He may be saying that sending the message "MY HOUSE IS BIG" twice communicates no more information than sending it once. It's a little difficult to tell since there are so many details he doesn't make explicit.
My problem is that SO seems to make an awful lot of assumptions regarding how to measure information.
I forget the specifics of Shannons theory, since its been, hmm, to many years since university.
But of course context matters. I remember an example with child birth. The father to be is outside the door, and he desperately needs to know the sex of the newborn.
Now The nurse might come out the door and say "It's a boy", a message which is 10 characters long, but they could have agreed on a protocol, such that she just displayed either a black or white piece of paper in the window in the door, white for boy and black for girl.

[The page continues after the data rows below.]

(** *** [Provision] *)

Definition Provision (swarmOptions : swarm.Options Cluster)
  (authOptions : auth.Options) (engineOptions : engine.Options)
  : Op (option error) :=
  p <- get_self ;; put_self (set_SwarmOptions p swarmOptions) ;;;
  p <- get_self ;; put_self (set_AuthOptions p authOptions) ;;;
  p <- get_self ;; put_self (set_EngineOptions p engineOptions) ;;;
  let swarmOptions := swarm.set_Env swarmOptions (engine.Env engineOptions) in
  check (p <- get_self ;;
         if engine.StorageDriver (EngineOptions p) =? ""
         then put_self
                (set_EngineOptions p
                   (engine.set_StorageDriver (EngineOptions p) "overlay")) ;;;
              ret None
         else if negb (engine.StorageDriver (EngineOptions p) =? "overlay")
         then ret (Some ("Unsupported storage driver: "
                         ++ engine.StorageDriver (EngineOptions p)))
         else ret None) ;;
  p <- get_self ;;
  check SetHostname (drivers.GetMachineName (Driver p)) ;;
  check makeDockerOptionsDir ;;
  a <- setRemoteAuthOptions ;;
  p <- get_self ;; put_self (set_AuthOptions p a) ;;;
  check ConfigureAuth ;;
  p <- get_self ;;
  check configureSwarm swarmOptions (AuthOptions p) ;;
  ret None.

End Methods.

(** ** [text/template] on the data of this file *)

Section GoTemplate.

Definition reflect_strings (l : list string) : template.value :=
  template.VSlice (map template.VString l).

Definition reflect_auth (a : auth.Options) : template.value :=
  template.VStruct [("CaCertRemotePath", template.VString (auth.CaCertRemotePath a));
           ("ServerCertRemotePath", template.VString (auth.ServerCertRemotePath a));
           ("ServerKeyRemotePath", template.VString (auth.ServerKeyRemotePath a))].

Definition reflect_engine (e : engine.Options) : template.value :=
  template.VStruct [("ArbitraryFlags", reflect_strings (engine.ArbitraryFlags e));
           ("Env", reflect_strings (engine.Env e));
           ("InsecureRegistry", reflect_strings (engine.InsecureRegistry e));
           ("Labels", reflect_strings (engine.Labels e));
           ("RegistryMirror", reflect_strings (engine.RegistryMirror e));
           ("StorageDriver", template.VString (engine.StorageDriver e))].

Definition reflect_context (c : EngineConfigContext) : template.value :=
  template.VStruct [("DockerPort", template.VInt (ctx_DockerPort c));
           ("AuthOptions", reflect_auth (ctx_AuthOptions c));
           ("EngineOptions", reflect_engine (ctx_EngineOptions c))].

(** The library on the data as [reflect] shows it, for any
    [fmt.Sprintf]. *)
Definition TemplateOn (Sprintf : string -> template.value -> string)
  (reflect : EngineConfigContext -> template.value) : TextTemplate :=
  {| Tmpl := template.Template;
     Parse := template.Parse;
     Execute := fun t c => template.Execute Sprintf t (reflect c) |}.

(** The library on [EngineConfigContext] as it is. *)
Definition GoTemplate (Sprintf : string -> template.value -> string)
  : TextTemplate :=
  TemplateOn Sprintf reflect_context.

End GoTemplate.

(** ** Reference rendering of the unit file

    What the spec says the unit file is: the fixed lines of the unit, with
    the listen port, the storage driver and the three certificate paths in
    the start command, followed by one flag per label, per insecure
    registry, per registry mirror and per arbitrary flag, in the order of
    the lists, and an environment line with each variable quoted. *)

Section UnitFile.
(** * Webhook receivers: sale settlement and credit grants

    A shallow embedding of the two route handlers

      - [app/api/stripe-webhook/route.ts]          (sale receiver)
      - [app/api/webhooks/stripe-credits/route.ts] (credits receiver)

    The handlers are sequences of awaited calls on two collaborators:
    the payment provider's SDK and a relational store reached through
    a query builder.  Every awaited call becomes one step of a state
    and exception monad over a [World] holding the store's tables.
    Numbers are [Z]: all amounts are integral cents or credit counts,
    on which the arithmetic of the source ([+], [-], [Math.max],
    comparisons) is exact as long as the values stay within the safe
    integers of a double.  Console output is not modelled. *)

From Stdlib Require Import ZArith List String Ascii Bool Lia.
Import ListNotations.

Local Open Scope string_scope.
Local Open Scope list_scope.
Local Open Scope Z_scope.

(** ** Values read off untyped payloads *)

(** [!s] on a [string | undefined] is false exactly on a non-empty
    string. *)
Definition truthy (s : option string) : bool :=
  match s with
  | Some s => negb (s =? "")%string
  | None => false
  end.

(** [a || b] on [string | undefined]. *)
Definition or_else (a b : option string) : option string :=
  if truthy a then a else b.

(** [a ?? d]. *)
Definition nullish {A : Type} (a : option A) (d : A) : A :=
  match a with
  | Some x => x
  | None => d
  end.

(** [v === s] for [v : string | undefined]. *)
Definition is_string (v : option string) (s : string) : bool :=
  match v with
  | Some x => (x =? s)%string
  | None => false
  end.

(** A metadata bag: string keys, string values. *)
Definition Metadata := list (string * string).

Fixpoint md_get (k : string) (md : Metadata) : option string :=
  match md with
  | [] => None
  | (k', v) :: rest => if (k' =? k)%string then Some v else md_get k rest
  end.

(** *** [parseInt(s, 10)]

    Leading white space is skipped, one sign is accepted, then the
    longest run of decimal digits is read; [None] stands for [NaN]. *)

Definition is_ws (c : ascii) : bool :=
  let n := nat_of_ascii c in
  ((9 <=? n) && (n <=? 13))%nat || (n =? 32)%nat.

Definition is_digit (c : ascii) : bool :=
  let n := nat_of_ascii c in
  ((48 <=? n) && (n <=? 57))%nat.

Definition digit_val (c : ascii) : Z :=
  Z.of_nat (nat_of_ascii c) - 48.

Fixpoint skip_ws (s : string) : string :=
  match s with
  | String c r => if is_ws c then skip_ws r else s
  | EmptyString => s
  end.

Fixpoint read_digits (s : string) (acc : option Z) : option Z :=
  match s with
  | String c r =>
      if is_digit c
      then read_digits r (Some (10 * nullish acc 0 + digit_val c))
      else acc
  | EmptyString => acc
  end.

Definition parseInt (s : string) : option Z :=
  let s := skip_ws s in
  let '(neg, s) :=
    match s with
    | String "-"%char r => (true, r)
    | String "+"%char r => (false, r)
    | _ => (false, s)
    end in
  match read_digits s None with
  | Some n => Some (if neg then - n else n)
  | None => None
  end.

(** ** Provider objects

    [event.data.object] is an untyped JSON object that the handlers
    cast without a run-time check, so one record carries every field
    any handler reads; [PaymentIntent], [Charge], [Session] and
    [Account] are views of it. *)

Module Stripe.

(** [string | T | null] for a reference that may be expanded. *)
Inductive Expandable : Type :=
| Absent
| Id (s : string)
| Expanded (id : string).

The information content would be the same for the father. But this is just because the set of possible messages is exactly 2, so either way she could at most communicate 1 bit of information.
Now claiming that
MY HOUSE IS BIG
MY HOUSE IS BIG
has the same information content as
MY HOUSE IS BIG
is just silly, when you do not specify any context. As my simple example showed, repeating the message can communicate more information. And indeed it must, since even if you get no new information about his house when he repeats the statement, you still gain new knowledge, since you now know he said it twice.
Since we are talking about biological entities, we should look at DNA. I know nothing of how it works, beyond a cartoonish impression,
but to take our analogy to the breaking point, will duplicating a gene never ever have any effect on the phenotype of an organism.
Notice however that this a question quite separate from whether there is more information or not.